BEI Minta Grup Perusahaan Besar Buka Perdagangan

Dian Ihsan Siregar    •    Kamis, 26 Nov 2015 13:13 WIB
beipasar modal
BEI Minta Grup Perusahaan Besar Buka Perdagangan
Board of Director DBS Group Holding Ltd dan DBS Bank Ltd Nihal Kaviratne (tengah) berbincang dengan Dirut BEI Tito Sulistio (kiri) (ANTARA FOTO/M Agung Rajasa)

Metrotvnews.com, Jakarta: Board of Directors of DBS Group Holdings Ltd dan DBS Bank Ltd Nihal Kaviratne melakukan pembukaan perdagangan saham di Bursa Efek Indonesia (BEI). Dengan langkah semacam ini diharapkan mampu memberi edukasi mengenai pasar modal kepada masyarakat.

Direktur Utama Bursa Efek Indonesia (BEI) Tito Sulistio mengatakan, bursa setiap harinya memang meminta grup-grup perusahaan besar untuk membuka perdagangan pasar modal. Hal ini penting karena juga erat kaitannya dengan sosialisasi pasar modal kepada publik secara luas. 

"DBS salah satu perusahaan terbesar di Singapura. Nihal Kaviratne guru saya dulu. Memang tiap hari kita menginginkan grup besar buka perdagangan, terus mensosialisasikan pasar modal langsung lewat TV. Jadi konsep BEI lebih terbuka ke siapapun, karena ini (bursa) milik semuanya," tutur Tito, ditemui di Gedung BEI, Jakarta, Kamis (26/11/2015).

Tito menjelaskan, DBS Group telah melakukan pencatatan sahamnya di Singapura. Namun, sekuritas yang dimiliki DBS merupakan anggota di BEI. Karena itu, mereka berhak membuka perdagangan di bursa. 

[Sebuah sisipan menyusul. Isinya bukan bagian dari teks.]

Lemma stuck_cancel m ty tok o a st o' a' :
  phl_pkt_ofld_cancel m ty tok o a = Ok (st, o', a') -> stuck a -> stuck a'.
Proof.
  unfold phl_pkt_ofld_cancel. intros E Hs. destruct (_phl_pkt_ofld_get_entry o m) as [[n e]|]; [|by injection E as <- <- <-].
  destruct (pkt_info e !! Z.to_nat ty) as [i|]; [|done].
  destruct (negb (_phl_pkt_ofld_get_req i tok)); [by injection E as <- <- <-|].
  destruct (_phl_pkt_ofld_cancel_type i a) as [[st1 i1] h1] eqn:Ec.
  assert (h1 = a) as ->; [|by destruct st1; injection E as <- <- <-].
  unfold _phl_pkt_ofld_cancel_type in Ec. destruct (negb (_phl_pkt_ofld_is_pkt_ofld i)); [by injection Ec|].
  destruct (negb (u32 (req_cnt i - 1) =? 0)); [by injection Ec|].
  change (hal_pkt_del (i_id i) a) with (_hal_mac_del_pkt_ofld (i_id i) a) in Ec.
  destruct (stuck_del (i_id i) a Hs) as (hst & Ed & Hst). rewrite Ed in Ec.
  rewrite (proj2 (Z.eqb_neq _ _) Hst) in Ec. by injection Ec.
Qed.

Lemma stuck_step s s' : ofld_step s s' -> stuck (snd s) -> stuck (snd s').
Proof.
  intros [m o h st o' h' E|m o h st o' h' E|m ty b o h st tok o' h' E|m ty tok o h st o' h' E|o h|o h h' E] Hs; cbn [snd] in *.
  - unfold phl_pkt_ofld_add_entry in E. destruct (_phl_pkt_ofld_is_entry_exist o m); [by injection E as <- <- <-|].
    destruct (os_mem_alloc o) as [[] o1]; cbn [negb] in E; [|by injection E as <- <- <-].
    unfold _phl_pkt_ofld_add_entry in E. cbn zeta in E. injection E as <- <- <-.
    match goal with |- stuck (snd ?x) => destruct x as [st1 a1] eqn:Eu end. by eapply stuck_update.
  - unfold phl_pkt_ofld_del_entry in E. destruct (_phl_pkt_ofld_get_entry o m) as [[n e]|]; injection E as <- <- <-; [|done].
    by apply stuck_del_loop.
  - by eapply stuck_request.
  - by eapply stuck_cancel.
  - done.
  - destruct E as [n ->]. rewrite deliver_nil; [done|apply Hs].
Qed.

(** When the command of an addition cannot be built the addition fails
    and the state stays SENDING: whatever calls follow, no request for a new
    packet of any station succeeds any more. *)
Theorem build_failure_blocks pkt len id a out outs st id1 a1 o o' a' m ty n e i b st' tok o'' a'' :
  mac_ok a = true -> fwdl_rdy a = true -> pkt_ofld a = MAC_AX_OFLD_H2C_IDLE -> inbox a = [] -> free_id_count a <> 0 ->
  outcomes a = out :: outs -> build_fails out = true -> Forall outcome_ok outs ->
  _hal_mac_add_pkt_ofld pkt len id a = (st, id1, a1) ->
  rtc ofld_step (o, a1) (o', a') ->
  _phl_pkt_ofld_get_entry o' m = Some (n, e) -> pkt_info e !! Z.to_nat ty = Some i -> i_id i = NOT_USED ->
  phl_pkt_ofld_request m ty b o' a' = Ok (st', tok, o'', a'') ->
  st = RTW_HAL_STATUS_FAILURE /\ st' <> RTW_PHL_STATUS_SUCCESS.
Proof.
  intros Hm Hf Hp Hin Hfree Hout Hbf Hok Ea Hr Hg Hi Hn Hreq.
  assert (Hs : st = RTW_HAL_STATUS_FAILURE /\ stuck a1).
  { unfold _hal_mac_add_pkt_ofld, mac_add_pkt_ofld, next_outcome in Ea.
    rewrite Hm, Hf, Hp, (proj2 (Z.eqb_neq _ _) Hfree) in Ea. cbn [negb outcomes set_pkt_ofld] in Ea. rewrite Hout in Ea.
    assert (Hst : stuck (set_outcomes outs (set_pkt_ofld MAC_AX_OFLD_H2C_SENDING a))) by (split; [by left|done]).
    destruct out as [|[|k]|ret|ret|reply early]; try discriminate Hbf; injection Ea as <- <- <-; done. }
  destruct Hs as [-> Hs]. split; [done|].
  assert (Hs' : stuck a').
  { change a1 with (snd (o, a1)) in Hs. change a' with (snd (o', a')). revert Hs. clear -Hr.
    induction Hr as [|x y z Hst _ IH]; [done|]. intros Hx. apply IH. by eapply stuck_step. }
  by eapply stuck_request.
Qed.

(** There is no buffer for the first command; a station and a request follow. *)
Lemma build_failure_blocks_witness :
  exists st id1 a1 o' a' st' tok o'' a'',
    _hal_mac_add_pkt_ofld [1; 2] 2 NOT_USED (mac_8852b_adapter [H2cNoBuf; H2cSent fw_answer 0] [3%nat] []) = (st, id1, a1) /\
    rtc ofld_step (demo_obj, a1) (o', a') /\
    phl_pkt_ofld_request 3 PKT_TYPE_ARP_RSP demo_arp o' a' = Ok (st', tok, o'', a'') /\
    st = RTW_HAL_STATUS_FAILURE /\ st' <> RTW_PHL_STATUS_SUCCESS.
Proof.
  eexists _, _, _, _, _, _, _, _, _.
  match goal with |- ?P /\ ?Q /\ ?R /\ _ =>
    assert (H1 : P) by (vm_compute; reflexivity);
    assert (H2 : Q) by (eapply rtc_l; [eapply (StAddEntry 4); vm_compute; reflexivity|apply rtc_refl]);
    assert (H3 : R) by (vm_compute; reflexivity) end.
  split; [exact H1|]. split; [exact H2|]. split; [exact H3|].
  eapply (build_failure_blocks [1; 2] 2 NOT_USED (mac_8852b_adapter [H2cNoBuf; H2cSent fw_answer 0] [3%nat] [])
            _ _ _ _ _ demo_obj _ _ 3 PKT_TYPE_ARP_RSP);
    [done|done|done|done|done|reflexivity|done| |exact H1|exact H2|reflexivity|reflexivity|reflexivity|exact H3].
  constructor; [apply fw_answer_ok|constructor].
Defined.

(** ** The last identifier *)

Lemma hal_add_id pkt len id a id' a' :
  _hal_mac_add_pkt_ofld pkt len id a = (RTW_HAL_STATUS_SUCCESS, id', a') ->
  id' = u8 (alloc_loop (Z.to_nat (PKT_OFLD_MAX_COUNT - 1)) (id_bitmap a) 0).
Proof.
  unfold _hal_mac_add_pkt_ofld. intros E. destruct (negb (mac_ok a)); [discriminate E|].
  destruct (mac_add_pkt_ofld pkt len id a) as [[st i] b] eqn:Ea.
  destruct (Z.eqb_spec st MACSUCCESS) as [->|]; cbn [negb] in E; [|discriminate E].
  assert (id' = i) as ->. { destruct (_hal_mac_chk_pkt_ofld b) as [st2 c]. by injection E as _ ->. }
  clear E. unfold mac_add_pkt_ofld in Ea. destruct (negb (fwdl_rdy a)); [discriminate Ea|].
  destruct (free_id_count a =? 0); [discriminate Ea|]. destruct (negb (pkt_ofld a =? _)); [discriminate Ea|].
  destruct (next_outcome _) as [o c]. destruct o as [|[|k]|ret|ret|reply early]; try discriminate Ea.
  by injection Ea as <- _.
Qed.

Lemma alloc_full bm :
  (forall x, 0 <= x < 255 -> bit_in bm x = true) -> alloc_loop (Z.to_nat (PKT_OFLD_MAX_COUNT - 1)) bm 0 = 255.
Proof.
  intros Hall. destruct (alloc_loop_spec (Z.to_nat (PKT_OFLD_MAX_COUNT - 1)) bm 0) as (H1 & H2 & H3); [lia|].
  set (r := alloc_loop _ bm 0) in *. unfold PKT_OFLD_MAX_COUNT in *.
  destruct (Z.eq_dec r 255) as [|Hr]; [done|]. rewrite Hall in H3 by lia. lia.
Qed.

(** When all other identifiers are taken the last one is handed out: the packet is
    in the firmware, but the PHL records no identifier and cannot cancel it. *)
Theorem last_id_lost m ty b o a tok o' a' n e i :
  ofld_inv a -> (forall x, 0 <= x < 255 -> bit_in (id_bitmap a) x = true) ->
  _phl_pkt_ofld_get_entry o m = Some (n, e) -> pkt_info e !! Z.to_nat ty = Some i -> i_id i = NOT_USED ->
  phl_pkt_ofld_request m ty b o a = Ok (RTW_PHL_STATUS_SUCCESS, Some tok, o', a') ->
  bit_in (id_bitmap a') 255 = true /\ phl_pkt_ofld_get_id m ty o' = Ok NOT_USED /\
  phl_pkt_ofld_cancel m ty tok o' a' = Ok (RTW_PHL_STATUS_FAILURE, o', a').
Proof.
  intros Hinv Hall Hg Hi Hn Hr. apply request_inv in Hr as (n' & e' & i' & id & Hg' & Hi' & Eq & _ & _ & Hadd).
  assert (n' = n /\ e' = e) as [-> ->] by (split; congruence). assert (i' = i) as -> by congruence.
  destruct (Hadd Hn) as (pkt & a1 & Ea & Eu & _).
  change (_hal_mac_add_pkt_ofld pkt (zlen pkt) NOT_USED a = (RTW_HAL_STATUS_SUCCESS, id, a1)) in Ea.
  pose proof (hal_add_id _ _ _ _ _ _ Ea) as Hid. rewrite alloc_full in Hid by done. change (u8 255) with NOT_USED in Hid. subst id.
  destruct (hal_add_inv _ _ _ _ _ _ _ Ea Hinv) as (I1 & _ & I3). destruct (I3 eq_refl) as [_ T1].
  destruct (hal_update_inv _ _ _ _ _ Eu I1) as [_ K]. split; [by destruct (K _ T1) as (_ & ? & _)|].
  pose proof (get_entry_insert _ _ _ _ _ _ Hg Eq) as Hg1. unfold phl_pkt_ofld_get_id, phl_pkt_ofld_cancel. rewrite Hg1.
  cbn [pkt_info e_macid]. rewrite list_lookup_insert_eq by (by eapply lookup_lt_Some). split; [done|].
  unfold _phl_pkt_ofld_get_req. cbn [req_q existsb]. rewrite Z.eqb_refl. cbn [orb negb].
  unfold _phl_pkt_ofld_cancel_type, _phl_pkt_ofld_is_pkt_ofld. cbn [i_id].
  change (NOT_USED =? NOT_USED) with true. cbn [negb]. unfold put_info. cbn [e_macid pkt_info]. rewrite list_insert_insert_eq.
  apply get_entry_Some in Hg1 as [Hg1 _]. rewrite list_insert_id by exact Hg1. by destruct o'.
Qed.

(** All identifiers but the last are in use. *)
Definition full_adapter : adapter :=
  mkAdapter true true MAC_AX_OFLD_H2C_IDLE MAC_AX_OFLD_H2C_IDLE chan0 chan0 chan0 PKT_OFLD_OP_ADD
    1 255 (replicate 31 255 ++ [127]) None [] (replicate 2 (H2cSent fw_answer 0)) [3%nat] [] [].

Lemma full_inv : ofld_inv full_adapter.
Proof.
  apply phase_end_inv; [|by left|done]. constructor; try done.
  apply (Forall_replicate outcome_ok 2), fw_answer_ok.
Qed.

Lemma full_bits x : 0 <= x < 255 -> bit_in (id_bitmap full_adapter) x = true.
Proof.
  intros Hx. assert (Hall : forallb (bit_in (id_bitmap full_adapter)) (seqZ 0 255) = true) by (vm_compute; reflexivity).
  rewrite forallb_forall in Hall. apply Hall, list_elem_of_In, elem_of_seqZ. lia.
Qed.

Lemma last_id_lost_witness :
  exists tok o' a', phl_pkt_ofld_request 3 PKT_TYPE_ARP_RSP demo_arp demo_obj full_adapter = Ok (RTW_PHL_STATUS_SUCCESS, Some tok, o', a') /\
    phl_pkt_ofld_get_id 3 PKT_TYPE_ARP_RSP o' = Ok NOT_USED /\
    phl_pkt_ofld_cancel 3 PKT_TYPE_ARP_RSP tok o' a' = Ok (RTW_PHL_STATUS_FAILURE, o', a').
Proof.
  eexists _, _, _. match goal with |- ?P /\ _ => assert (H1 : P) by (vm_compute; reflexivity) end.
  split; [exact H1|].
  exact (proj2 (last_id_lost 3 PKT_TYPE_ARP_RSP demo_arp demo_obj full_adapter _ _ _ 0%nat (_phl_pkt_ofld_init_entry 3) info0
    full_inv full_bits eq_refl eq_refl eq_refl H1)).
Defined.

Opening bell, masih kata Tito, hanya bisa dilakukan satu kali dalam setahun. Maka dari itu, kesempatan opening bell harus dimanfaatkan semaksimal mungkin oleh semua member bursa. "Karena kita buka member, bursa ini punya member. Jadi bisa catatkan sejarah untuk membuka opening bell di sini bagi siapa saja yang member di sini," jelas Tito.